▸ Problem requirements
Go through the lines below. Copy those with "mkRequestDto".

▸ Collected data
-*-

(* ===== verification/Requests.v ===== *)
(** * Confirming a machine's request (scarab-server/src/step_up/requests.rs)

    A request a credential raised waits for its human, who sees it, answers a
    challenge minted for it, and has it run: once, as it was raised, through
    the server's own router. The sealed body is opened only after the
    confirmation is recorded. *)

From S2P Require Import Prelude Text Values Cel Identity Auth StepUp Refusals Ops Guard Calls OpTable Webauthn Confirm GuardRun Ceremony.

Definition MAX_RESULT_BODY : nat := 1024 * 1024.
Definition MAX_RESULT_SUMMARY : nat := 200.

(** ** What a caller sees *)

Record StepUpRequestDto := mkRequestDto {
  qd_id : string; qd_op : string; qd_summary : OpSummary; qd_requested_by : string; qd_requested_via : string; qd_for_human : string;
  qd_org : option string; qd_method : string; qd_path : string; qd_query : string; qd_state : string; qd_created_at : Z; qd_expires_at : Z;
  qd_confirmed_by : option string; qd_confirmed_at : option Z; qd_executed_at : option Z; qd_result_status : option Z;
}.
Definition summary_text (s : Json) (k : string) : string := default "" (json_get s k ≫= json_as_str).
Definition summary_changes (s : Json) : list string := match json_get s "changes" ≫= json_as_array with Some l => omap json_as_str l | None => [] end.
Definition request_dto (r : StepUpRequest) (now : Z) : StepUpRequestDto :=
  mkRequestDto (rq_id r) (rq_op r)
    (mkOpSummary (summary_text (rq_summary r) "operation") (summary_text (rq_summary r) "target") (summary_changes (rq_summary r)))
    (summary_text (rq_summary r) "requester") (requester_via (rq_requester r)) (rq_for_human r) (rq_org r) (rq_method r) (rq_path r) (rq_query r)
    (state_label r now) (rq_created_at r) (rq_expires_at r) (rq_confirmed_by r) (rq_confirmed_at r) (rq_executed_at r) (rq_result_status r).
Record StepUpRequestResultDto := mkResultDto {
  qr_request_id : string; qr_state : string; qr_result_status : option Z; qr_result_body : Json;
}.

(** 410 once expired, 409 once confirmed. *)
Definition confirmable (r : StepUpRequest) (now : Z) : Result StepUpError unit :=
  if is_expired r now then Err (SeGone "this confirmation request expired (5 minutes); run the operation again to raise a new one")
  else if negb (bool_decide (rq_state r = RsPending))
  then Err (SeConflict ("this confirmation request was already confirmed (it is " +:+ state_as_str (rq_state r) +:+ ")"))
  else Ok tt.
(** At most [max] bytes, cut at a character. *)
Definition cut (s : string) (max : nat) : string :=
  if String.length s <=? max then s else take_str (boundary max s) s +:+ "…".

(** The http crate's check of a method and a URI. *)
Class HttpBuilder := malformed : string -> string -> option string.

Section requests.
Context `{Sha256, Sealer, Hmac, SealedCodec, Base64, Minicbor, Ring, ClientDataParser, CredentialParser, JsonParser, HttpBuilder}.
Context (replay : option ReplayAuthority) (policy : StepUpPolicy).

(** ** Whose request it is *)

(** [subject] is the human, or the Principal it was merged into. *)
Definition answers_for (server : Server) (subject for_human : string) : bool :=
  match st_aliases (srv_state server) with
  | Some aliases_of => existsb (String.eqb for_human) (match aliases_of subject with Ok l => l | Err _ => [] end)
  | None => false
  end.
Definition is_for_human (subject for_human : string) : Prog bool :=
  if String.eqb subject for_human then mret true else server ← call AskServer; mret (answers_for server subject for_human).
(** The 404, recorded in the prober's log, and in the owner's if there is one. *)
Definition probe_refused {A} (id : string) (c : Caller) (found : option StepUpRequest) : Act A :=
  now ← call Now;
  _ ← record_ceremony_refusal replay c "request_not_found" (Some id) now;
  _ ← match found with
      | Some r =>
          ev ← event replay "step_up.refused" (rq_for_human r) (event_label c) (rq_org r) now;
          record_refusal (fill (Some (rq_op r)) None None (Some id) None None
                            (JObj [("mode", JStr "ceremony"); ("reason", JStr "request_not_found"); ("probed_by", JStr (subject_of c))]) ev)
      | None => mret tt
      end;
  refused (SeApi AeNotFound).
Definition load_as_human (id : string) (c : Caller) : Act StepUpRequest :=
  let? found := stored (call (GetRequest id)) in
  match found with
  | Some r =>
      mine ← is_for_human (subject_of c) (rq_for_human r);
      if (mine : bool) then done r else probe_refused id c (Some r)
  | None => probe_refused id c None
  end.
Definition get_request_h (headers : HeaderMap) (id : string) : Act StepUpRequestDto :=
  let? _ := service policy in
  authenticated ← authenticate_now replay headers Read;
  let? caller := lift_api authenticated in
  let? found := stored (call (GetRequest id)) in
  match found with
  | None => probe_refused id caller None
  | Some r =>
      is_human ← (if is_browser_session caller then is_for_human (subject_of caller) (rq_for_human r) else mret false);
      let is_requester := bool_decide (requester_of caller = Some (rq_requester r)) in
      if negb (is_human || is_requester) then probe_refused id caller (Some r)
      else now ← call Now; done (request_dto r now)
  end.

-*-

▸ Answer to the exercise
Record StepUpRequestDto := mkRequestDto {
  mkRequestDto (rq_id r) (rq_op r)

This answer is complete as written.